I Dream of Malls and Death
I hopped out of the van with AJ and the baby. The scene was explosive and confusing. Football players on the west side of the lawn, along with cheerleaders using sex to help the team win the game. On the east side was a concert. Right brained kids in tight pants and scarves jumping around like five year olds after too much candy, and a considerably cooler guy on stage running around, screaming things into a microphone and pointing out girls he’d like to make his “muse” after the show.
We went into the shopping mall who’s south entryway opened up to the madness on the great lawn. It looked like Black Friday or two days before Christmas in there. People bustled about, in generally good spirits. Because when you’re buying new stuff, you’re reinventing who you are for a minute.
Soon my roommate Elijah joined us on our walk around the mall. He was a welcome sight, with his handsome features and messy dreadlocks, tanned skin from outdoor adventures and jeans ripped at the knee.
Before I knew what happened, Elijah and I were separated from AJ and the baby. Once he had joined us, I hardly even noticed they were with us. But AJ had driven so we decided to split up to find them. I went out the wrong exit and ended up in what looked like an office building. Fake wood doors with gold name plates pasted on them flashed passed me as I ran towards an exit. That familiar feeling of panic stretched through my lungs. It was like being back stage at the circus, dreary and depressing.

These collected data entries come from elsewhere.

Lemma checkType_visits fuel t g g' :
  checkType fuel t g = Some g' → ∃ new, visits new 0 g g' ∧ t ∈ checked g'.
Proof.
  revert t g g'. induction fuel as [|fuel IH]; intros t g g' H; [done|]. cbn [checkType] in H.
  case_bool_decide as Ht; [injection H as <-; exists []; split; [apply visits_nil|done]|].
  set (g0 := mkG ({[t]} ∪ checked g) (errorCount g)) in *.
  assert (∀ new e, visits new e g0 g' → (∀ y, y ∈ parts t → y ∈ checked g') → e = lower_fields t →
    ∃ new, visits new 0 g g' ∧ t ∈ checked g') as Hcons.
  { intros new e [H1 H2 H3 H4 H5] Hp He. exists (t :: new). cbn in *. split; [|rewrite H3; set_solver].
    split.
    - constructor; [|done]. intros Hx. specialize (H2 t Hx). set_solver.
    - intros x [->|Hx]%elem_of_cons; [done|]. specialize (H2 x Hx). set_solver.
    - rewrite H3. cbn. set_solver.
    - rewrite H4, He. cbn. unfold sum_lower. lia.
    - intros x y [->|Hx]%elem_of_cons; [by apply Hp|by apply H5]. }
  destruct (env t) as [fields|e|e k|] eqn:Ee.
  - destruct (fields_visits fuel fields g0 g' IH H) as (new & Hv & Hin).
    eapply Hcons; [exact Hv| |].
    + intros y. unfold parts. rewrite Ee. intros (f & -> & Hf)%list_elem_of_fmap. by apply Hin.
    + unfold lower_fields. by rewrite Ee.
  - destruct (IH _ _ _ H) as (new & Hv & Hin). eapply Hcons; [exact Hv| |].
    + intros y. unfold parts. rewrite Ee. by intros ->%list_elem_of_singleton.
    + unfold lower_fields. by rewrite Ee.
  - destruct (checkType fuel e g0) as [g1|] eqn:E1; [|done]. cbn in H.
    destruct (IH _ _ _ E1) as (new1 & Hv1 & Hin1). destruct (IH _ _ _ H) as (new2 & Hv2 & Hin2).
    eapply Hcons; [exact (visits_trans _ _ _ _ _ _ _ Hv1 Hv2)| |].
    + intros y. unfold parts. rewrite Ee. destruct Hv2 as [_ _ E2 _ _].
      intros [->|Hy]%elem_of_cons; [rewrite E2; set_solver|]. by apply list_elem_of_singleton in Hy as ->.
    + unfold lower_fields. by rewrite Ee.
  - injection H as <-. eapply (Hcons [] 0); [apply visits_nil| |].
    + intros y. unfold parts. rewrite Ee. set_solver.
    + unfold lower_fields. by rewrite Ee.
Qed.
(* ===== verification/KvConfig.v ===== *)
(** * The key/value server and its test harness

    [labs/src/kvraft/server.go], whose operations are still skeletons around a
    Raft server, and the harness [labs/src/kvraft/config.go]: starting and
    shutting down servers, partitions, and the connections of clerks.  A
    [*Clerk] is the number under which it was made.

    The harness uses little of the servers it runs: it starts them, kills them
    and asks their Raft server who leads.  [Replica] states this interface;
    the harness of the shardmaster ([ShardmasterConfig]) is the same program on
    another implementation of it. *)

From S2P Require Import Prelude Gob RaftNode RaftSafety Labrpc.
Local Open Scope Z_scope.

Section kvconfig.
Context {C : Type} `{!Inhabited C, !GobCodec Z, !GobCodec (list (Log C))}.
Notation Network := (@Network string nat _ _ _ _).

(** ** The interface to the servers

    [X] is what a server is given besides its peers and its persister. *)

Class Replica (X Sv : Type) := {
  replica_start : nat → Z → Persister.t → X → Z → Z → go Sv;
  replica_kill : Sv → Sv;
  replica_raft : Sv → Raft C;
}.

(** ** The key/value server *)

Record KVServer := mkKVServer { kv_me : Z; kv_rf : Raft C; kv_dead : bool; kv_maxraftstate : Z }.

Definition KVServer_Kill (kv : KVServer) : KVServer :=
  mkKVServer (kv_me kv) (Kill (kv_rf kv)) true (kv_maxraftstate kv).
Definition KVServer_killed (kv : KVServer) : bool := kv_dead kv.

Definition StartKVServer (n : nat) (me : Z) (ps : Persister.t) (maxraftstate interval now : Z) : go KVServer :=
  rf ← Make n me ps interval now;
  Done (mkKVServer me rf false maxraftstate).

(** The handlers leave the reply as it is: the zero value. *)
Record GetReply := mkGetReply { gr_Err : string; gr_Value : string }.
Record PutAppendReply := mkPutAppendReply { pr_Err : string }.
Definition KVServer_Get (kv : KVServer) (key : string) (reply : GetReply) : KVServer * GetReply := (kv, reply).
Definition KVServer_PutAppend (kv : KVServer) (key value op : string) (reply : PutAppendReply)
    : KVServer * PutAppendReply := (kv, reply).

(** The clerk. *)
Record Clerk (End : Type) := mkClerk { ck_servers : list End }.
Definition MakeClerk {End} (servers : list End) : Clerk End := mkClerk End servers.
Definition Clerk_Get {End} (ck : Clerk End) (key : string) : string := "".
Definition Clerk_PutAppend {End} (ck : Clerk End) (key value op : string) : Clerk End := ck.
Definition Clerk_Put {End} (ck : Clerk End) (key value : string) : Clerk End :=
  Clerk_PutAppend ck key value "Put".
Definition Clerk_Append {End} (ck : Clerk End) (key value : string) : Clerk End :=
  Clerk_PutAppend ck key value "Append".

(** ** The harness *)

Context {X Sv : Type} `{!Replica X Sv}.

Record config := mkConfig {
  net : Network;
  n_servers : nat;
  kvservers : list (option Sv);
  saved : list (option Persister.t);
  endnames : list (option (list string));
  clerks : gmap nat (list string);
  nextClientId : Z;
  maxraftstate : X;
}.

Definition set_net (rn : Network) (cfg : config) : config :=
  mkConfig rn (n_servers cfg) (kvservers cfg) (saved cfg) (endnames cfg) (clerks cfg) (nextClientId cfg) (maxraftstate cfg).
Definition set_kvservers (s : list (option Sv)) (cfg : config) : config :=
  mkConfig (net cfg) (n_servers cfg) s (saved cfg) (endnames cfg) (clerks cfg) (nextClientId cfg) (maxraftstate cfg).
Definition set_saved (s : list (option Persister.t)) (cfg : config) : config :=
  mkConfig (net cfg) (n_servers cfg) (kvservers cfg) s (endnames cfg) (clerks cfg) (nextClientId cfg) (maxraftstate cfg).
Definition set_endnames (e : list (option (list string))) (cfg : config) : config :=
  mkConfig (net cfg) (n_servers cfg) (kvservers cfg) (saved cfg) e (clerks cfg) (nextClientId cfg) (maxraftstate cfg).
Definition set_clerks (c : gmap nat (list string)) (id : Z) (cfg : config) : config :=
  mkConfig (net cfg) (n_servers cfg) (kvservers cfg) (saved cfg) (endnames cfg) c id (maxraftstate cfg).

(** [cfg.endnames[i][j]] *)
Definition end_name (cfg : config) (i j : nat) : go string :=
  o ← idx (endnames cfg) (Z.of_nat i);
  match o with Some l => idx l (Z.of_nat j) | None => Panic end.
(** [cfg.endnames[i] != nil] *)
Definition has_ends (cfg : config) (i : nat) : go bool :=
  o ← idx (endnames cfg) (Z.of_nat i);
  Done (match o with Some _ => true | None => false end).

(** Enabling or disabling the ends of one loop, in order. *)
Fixpoint enable_each (f : nat → nat → go (option string)) (b : bool) (j : nat) (l : list nat) (rn : Network)
    : go Network :=
  match l with
  | [] => Done rn
  | x :: l =>
      o ← f j x;
      enable_each f b (S j) l (match o with Some e => Enable rn e b | None => rn end)
  end.

Definition connectUnlocked (cfg : config) (i : nat) (to : list nat) : go config :=
  rn ← enable_each (fun _ t => e ← end_name cfg i t; Done (Some e)) true 0 to (net cfg);
  rn ← enable_each (fun _ t => e ← end_name cfg t i; Done (Some e)) true 0 to rn;
  Done (set_net rn cfg).

(** The second loop tests [cfg.endnames[j]], not [cfg.endnames[from[j]]]. *)
Definition disconnectUnlocked (cfg : config) (i : nat) (from : list nat) : go config :=
  rn ← enable_each (fun _ t => b ← has_ends cfg i;
                      if (b : bool) then e ← end_name cfg i t; Done (Some e) else Done None) false 0 from (net cfg);
  rn ← enable_each (fun j t => b ← has_ends cfg j;
                      if (b : bool) then e ← end_name cfg t i; Done (Some e) else Done None) false 0 from rn;
  Done (set_net rn cfg).

Definition All (cfg : config) : list nat := seq 0 (n_servers cfg).

Fixpoint each (f : config → nat → go config) (l : list nat) (cfg : config) : go config :=
  match l with
  | [] => Done cfg
  | i :: l => cfg ← f cfg i; each f l cfg
  end.

Definition ConnectAll (cfg : config) : go config :=
  each (fun cfg i => connectUnlocked cfg i (All cfg)) (seq 0 (n_servers cfg)) cfg.

Definition partition (p1 p2 : list nat) (cfg : config) : go config :=
  cfg ← each (fun cfg i => cfg ← disconnectUnlocked cfg i p2; connectUnlocked cfg i p1) p1 cfg;
  each (fun cfg i => cfg ← disconnectUnlocked cfg i p1; connectUnlocked cfg i p2) p2 cfg.

(** The first server that says it is the leader; a server that is down is a
    [nil] dereference. *)
Fixpoint Leader_loop (i : nat) (l : list (option Sv)) : go (bool * nat) :=
  match l with
  | [] => Done (false, 0%nat)
  | None :: _ => Panic
  | Some kv :: l => if (GetState (replica_raft kv)).2 then Done (true, i) else Leader_loop (S i) l
  end.
Definition Leader (cfg : config) : go (bool * nat) := Leader_loop 0 (kvservers cfg).

Fixpoint partition_loop (l : nat) (ixs : list nat) (j : Z) (p1 p2 : list nat) : go (list nat * list nat) :=
  match ixs with
  | [] => Done (p1, p2)
  | i :: ixs =>
      if bool_decide (i ≠ l) then
        if bool_decide (j < zlen p1) then
          p1 ← upd p1 j i; partition_loop l ixs (j + 1) p1 p2
        else
          p2 ← upd p2 (j - zlen p1) i; partition_loop l ixs (j + 1) p1 p2
      else partition_loop l ixs j p1 p2
  end.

I finally got out to the great lawn again. Some football team in blue and red had won whatever championship they were playing for and fireworks were exploding because of it. I walked passed two girls talking on their cell phones. One girl was talking about a tall telephone line that just fallen down. It was a big deal because of how tall it was. She suspected a lot of damage had been done because of it. The people on the football field hadn’t seemed to notice.

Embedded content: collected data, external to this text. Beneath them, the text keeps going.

(* ===== verification/Crawler.v ===== *)
(** * The web crawlers ([notes/02_crawler.go])

    Three crawlers over one interface, [Fetcher]: a recursive one, one with a
    goroutine per link that share a map, and one in which a coordinator
    receives the links found by workers from a channel.  Each is compared with
    the same specification: the pages reachable from the start.

    A [map[string]bool] that only ever holds [true] is a set.  Calls of
    [Fetch] are recorded: [fakeFetcher] prints one line for each. *)

From S2P Require Import Prelude.
From stdpp Require Import fin_maps.

(** ** The interface *)

(** [Fetch] returns the links of a page, or an error. *)
Class Fetcher := Fetch : string → option (list string).

Section spec.
Context {web : Fetcher}.

Definition links (url : string) : list string :=
  match Fetch url with Some urls => urls | None => [] end.

(** The pages reachable from [url]. *)
Inductive reachable (url : string) : string → Prop :=
| reachable_refl : reachable url url
| reachable_step u v : reachable url u → v ∈ links u → reachable url v.

(** A finite part of the web with no links out of it. *)
Definition closed (X : gset string) : Prop := ∀ u v, u ∈ X → v ∈ links u → v ∈ X.

Lemma reachable_closed X url u : closed X → url ∈ X → reachable url u → u ∈ X.
Proof. intros Hc Hu. induction 1; [done|]. by eapply Hc. Qed.

Lemma reachable_least (P : string → Prop) url :
  P url → (∀ u v, P u → v ∈ links u → P v) → ∀ u, reachable url u → P u.
Proof. intros H0 Hs u. induction 1; eauto. Qed.

Lemma reachable_trans a b c : reachable a b → reachable b c → reachable a c.
Proof. intros Hab. induction 1; [done|]. by eapply reachable_step. Qed.

(** ** [Serial] *)

(** The map [fetched], and the pages fetched so far. *)
Definition crawl_state : Type := gset string * list string.

Section range.
Variable (visit : string → crawl_state → go crawl_state).

(** [for _, u := range urls { Serial(u, fetcher, fetched) }] *)
Fixpoint serial_range (urls : list string) (w : crawl_state) : go crawl_state :=
  match urls with
  | [] => Done w
  | u :: urls => w ← visit u w; serial_range urls w
  end.

End range.

Fixpoint Serial (fuel : nat) (url : string) (w : crawl_state) : go crawl_state :=
  match fuel with
  | O => Stuck
  | S fuel =>
      let '(fetched, trace) := w in
      if bool_decide (url ∈ fetched) then Done w
      else
        let w := ({[url]} ∪ fetched, trace ++ [url]) in
        match Fetch url with
        | None => Done w
        | Some urls => serial_range (Serial fuel) urls w
        end
  end.

(** What a call that starts in [w] may do: the pages it adds are reachable
    from [us], each is fetched once, and their links are all fetched. *)
Record crawled (us : list string) (w w' : crawl_state) : Prop := {
  crawled_mono : w.1 ⊆ w'.1;
  crawled_starts : ∀ u, u ∈ us → u ∈ w'.1;
  crawled_sound : ∀ v, v ∈ w'.1 → v ∈ w.1 ∨ ∃ u, u ∈ us ∧ reachable u v;
  crawled_links : ∀ u v, u ∈ w'.1 → u ∉ w.1 → v ∈ links u → v ∈ w'.1;
  crawled_trace : ∃ new, w'.2 = w.2 ++ new ∧ NoDup new ∧ ∀ u, u ∈ new ↔ u ∈ w'.1 ∧ u ∉ w.1;
}.

Lemma crawled_nil w : crawled [] w w.
Proof.
  split; [done|by intros u ?%elem_of_nil|auto|done|].
  exists []. rewrite app_nil_r. split; [done|]. split; [constructor|]. set_solver.
Qed.

Lemma crawled_cons u us w w1 w2 : crawled [u] w w1 → crawled us w1 w2 → crawled (u :: us) w w2.
Proof.
  intros [M1 S1 R1 L1 (n1 & E1 & N1 & T1)] [M2 S2 R2 L2 (n2 & E2 & N2 & T2)]. split.
  - set_solver.
  - intros v [->|Hv]%elem_of_cons; [|by apply S2]. apply M2, S1. left.
  - intros v [Hv|(x & Hx & Hv)]%R2; [|right; exists x; set_solver].
    apply R1 in Hv as [Hv|(x & ->%list_elem_of_singleton & Hv)]; [by left|right].
    exists u. split; [left|done].
  - intros a b Ha Hna Hb. destruct (decide (a ∈ w1.1)) as [Ha1|Ha1]; [|by eapply L2].
    by eapply M2, L1.
  - exists (n1 ++ n2). rewrite E2, E1, app_assoc. split; [done|]. split.
    + apply NoDup_app. split; [done|]. split; [|done]. intros x Hx1 Hx2.
      apply T1 in Hx1. apply T2 in Hx2. tauto.
    + intros x. rewrite elem_of_app, T1, T2. specialize (M1 x). specialize (M2 x).
      destruct (decide (x ∈ w1.1)); tauto.
Qed.

(** A page together with its links. *)
Lemma crawled_page url fetched trace w' :
  url ∉ fetched → crawled (links url) ({[url]} ∪ fetched, trace ++ [url]) w' →
  crawled [url] (fetched, trace) w'.
Proof.
  intros Hn [M S R L (n & E & N & T)]. cbn in *. split; cbn.
  - set_solver.
  - intros u ->%list_elem_of_singleton. set_solver.
  - intros v Hv. apply R in Hv as [Hv|(u & Hu & Hv)].
    + apply elem_of_union in Hv as [->%elem_of_singleton|Hv]; [right|by left].
      exists url. split; [left|constructor].
    + right. exists url. split; [left|]. eapply reachable_trans; [|done].
      eapply reachable_step; [constructor|done].
  - intros u v Hu Hnu Hv. destruct (decide (u = url)) as [->|Hne]; [by apply S|].
    eapply L; [done|set_solver|done].
  - exists (url :: n). rewrite E, <- app_assoc. split; [done|]. split.
    + constructor; [|done]. rewrite T. set_solver.
    + intros u. rewrite elem_of_cons, T, not_elem_of_union, not_elem_of_singleton.
      specialize (M u). rewrite elem_of_union, elem_of_singleton in M.
      destruct (decide (u = url)) as [->|]; tauto.
Qed.

(** Every nested call has marked one page more of [X]. *)
Lemma Serial_total X fuel url w :
  closed X → url ∈ X → size (X ∖ w.1) < fuel →
  ∃ w', Serial fuel url w = Done w' ∧ crawled [url] w w'.
Proof.
  intros Hc. revert url w. induction fuel as [|fuel IH]; intros url w Hu Hf; [lia|].
  destruct w as [fetched trace]. cbn [Serial]. case_on (_ ∈ _) as Hin.
  { exists (fetched, trace). split; [done|]. split; cbn; [done|set_solver|auto|done|].
    exists []. rewrite app_nil_r. split; [done|]. split; [constructor|]. set_solver. }
  set (w := ({[url]} ∪ fetched, trace ++ [url])).
  assert (size (X ∖ w.1) < fuel) as Hw.
  { cbn in *. enough (size (X ∖ ({[url]} ∪ fetched)) < size (X ∖ fetched)) by lia.
    apply subset_size. set_solver. }
  assert (∀ urls w1, w.1 ⊆ w1.1 → (∀ u, u ∈ urls → u ∈ X) →
    ∃ w', serial_range (Serial fuel) urls w1 = Done w' ∧ crawled urls w1 w') as Hrange.
  { clear -IH Hw. intros urls. induction urls as [|u urls IHu]; intros w1 Hs HX; cbn [serial_range].
    { exists w1. split; [done|apply crawled_nil]. }
    destruct (IH u w1) as (w2 & -> & H2); [set_solver| |].
    { enough (size (X ∖ w1.1) ≤ size (X ∖ w.1)) by lia. apply subseteq_size. set_solver. }
    go_simpl. destruct (IHu w2) as (w3 & -> & H3); [destruct H2; set_solver|set_solver|].
    exists w3. split; [done|]. by eapply crawled_cons. }
  destruct (Fetch url) as [urls|] eqn:Ef.
  - destruct (Hrange urls w) as (w' & -> & H'); [done| |].
    { intros u Hu'. apply (Hc url); [done|]. unfold links. by rewrite Ef. }
    exists w'. split; [done|]. apply crawled_page; [done|]. unfold links. by rewrite Ef.
  - exists w. split; [done|]. apply crawled_page; [done|]. unfold links. rewrite Ef. apply crawled_nil.
Qed.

Then I heard AJ, like she was on the phone and I was a neighbor who’s line had gotten crossed with hers and could listen in. She was saying that Elijah and the baby were dead, that the telephone line had gotten Elijah and she had to drive her dead family home. Horrified I started to walk faster. AJ’s voice had dissipated and all I could think to do was run to the back of the mall. I saw her purple mini van driving on the grass towards me. I slowed and didn’t know what else to do but cry. My bottom lip and chin crumpled up in that involuntary way and I saw her face contort too. She shook her head. I walked up to the van and opened the front door. I saw a car seat and next to it was Elijah. He looked like he was asleep and still just as beautiful as he was in life. No scaring, no blood. His skin was a milky version of what it once was, like when you go to a viewing and the person in the casket looks like a wax figure. I started to cry harder and as AJ started to tell me what happened all I could say was “no” over and over and over again. Like it would change something about the dead body sitting rigid yet peaceful in the back seat. I can’t remember what else she said, my ears started humming and before she could tell me about the baby, the one I barely felt I knew but couldn’t bare to hear was dead, I started shouting “WAKE UP WAKE UP WAKE UP!”

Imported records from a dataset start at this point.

(** [done.Done()] of the goroutine that started this one. *)
Lemma tree_return gs i g :
  tree_ok gs → gs !! i = Some g → g_pc g = GReturn →
  tree_ok (match g_parent g with
           | Some p => alter (add_done (-1)) p (goes i GDone gs)
           | None => goes i GDone gs
           end).
Proof.
  intros [Hp Hc Hf] Hi Hpc. unfold goes. rewrite (list_alter_lookup _ _ _ _ Hi).
  set (g' := set_pc GDone g).
  assert (∀ j, sum_list_with (open_child j) (<[i := g']> gs) +
    (if bool_decide (g_parent g = Some j) then 1 else 0) = sum_list_with (open_child j) gs) as Hsum.
  { intros j. pose proof (sum_list_with_insert (open_child j) gs i g g' Hi) as H.
    assert (open_child j g' = 0) as E'.
    { unfold open_child, finished. rewrite bool_decide_eq_false_2; [done|]. cbn. tauto. }
    assert (open_child j g = if bool_decide (g_parent g = Some j) then 1 else 0) as E.
    { unfold open_child, finished. rewrite Hpc. repeat case_bool_decide; naive_solver. }
    lia. }
  assert (done g' = 0%Z) as Hd by (cbn; apply (Hf i g Hi); rewrite Hpc; cbn; tauto).
  assert (∀ j x, <[i := g']> gs !! j = Some x → ∃ y, gs !! j = Some y ∧ g_parent x = g_parent y ∧
    done x = done y ∧ (forks (g_pc y) → forks (g_pc x))) as Hold.
  { intros j x Hj. apply list_lookup_insert_Some in Hj as [(<- & <- & _)|[Hne Hj]].
    - exists g. do 3 (split; [done|]). rewrite Hpc. cbn. tauto.
    - by exists x. }
  destruct (g_parent g) as [p|] eqn:Epar.
  2: { split; intros j x Hj; apply Hold in Hj as (y & Hj & Ey & Ed & Hfk).
       - rewrite Ey. exact (Hp _ _ Hj).
       - rewrite Ed, (Hc _ _ Hj), <- Hsum. case_bool_decide; [done|]. lia.
       - intros Hn. rewrite Ed. apply (Hf _ _ Hj). tauto. }
  pose proof (Hp _ _ Hi) as Hlt. rewrite Epar in Hlt.
  destruct (lookup_lt_is_Some_2 gs p) as [gp Hgp]; [apply lookup_lt_Some in Hi; lia|].
  assert (<[i := g']> gs !! p = Some gp) as Hgp' by (rewrite list_lookup_insert_ne by lia; done).
  rewrite (list_alter_lookup _ _ _ _ Hgp').
  assert (∀ j, sum_list_with (open_child j) (<[p := add_done (-1) gp]> (<[i := g']> gs)) =
    sum_list_with (open_child j) (<[i := g']> gs)) as Hsum'.
  { intros j. pose proof (sum_list_with_insert (open_child j) _ _ _ (add_done (-1) gp) Hgp') as H.
    assert (open_child j (add_done (-1) gp) = open_child j gp) by done. lia. }
  split; intros j x Hj; apply list_lookup_insert_Some in Hj as [(<- & <- & _)|[Hne Hj]].
  1,3,5: cbn.
  4,5,6: apply Hold in Hj as (y & Hj & Ey & Ed & Hfk).
  - exact (Hp _ _ Hgp).
  - rewrite Hsum', (Hc _ _ Hgp), <- Hsum, bool_decide_eq_true_2 by done. lia.
  - intros Hn. pose proof (Hc _ _ Hgp) as Hcp. rewrite (Hf _ _ Hgp Hn) in Hcp.
    pose proof (open_child_in gs p i g Hi Epar) as Hpos. unfold finished in Hpos.
    rewrite Hpc in Hpos. specialize (Hpos ltac:(done)). lia.
  - rewrite Ey. exact (Hp _ _ Hj).
  - rewrite Ed, Hsum', (Hc _ _ Hj), <- Hsum. rewrite bool_decide_eq_false_2 by congruence. lia.
  - intros Hn. rewrite Ed. apply (Hf _ _ Hj). tauto.
Qed.

(** ** What the crawl has covered *)

Definition will_write (pc : gpc) : Prop :=
  match pc with GRead | GWrite _ | GWriting _ => True | _ => False end.

(** A page is marked, or a goroutine is about to mark it. *)
Definition covered (F : gset string) (gs : list gor) (v : string) : Prop :=
  v ∈ F ∨ ∃ j c, gs !! j = Some c ∧ g_url c = v ∧ will_write (g_pc c).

I was in my bed, pressed up against the wall with sheets twisted around my head while tears, hot and mournful, still spilled from eyes. I sat up and looked out my window, it was still dark but already morning. I wanted to run downstairs to see him, hug him, or just touch his dark arm. But how do you tell someone you just saw them die? I laid in bed thinking that more sleep was an impossibility and contemplating this newfound intense affection I had for the boy that lived down stairs, the kind you feel when someone you thought you lost forever comes back. A prodigal affection. How thankful I was that his organs were still warm and vital and that his hands were still cracked and dirty with life.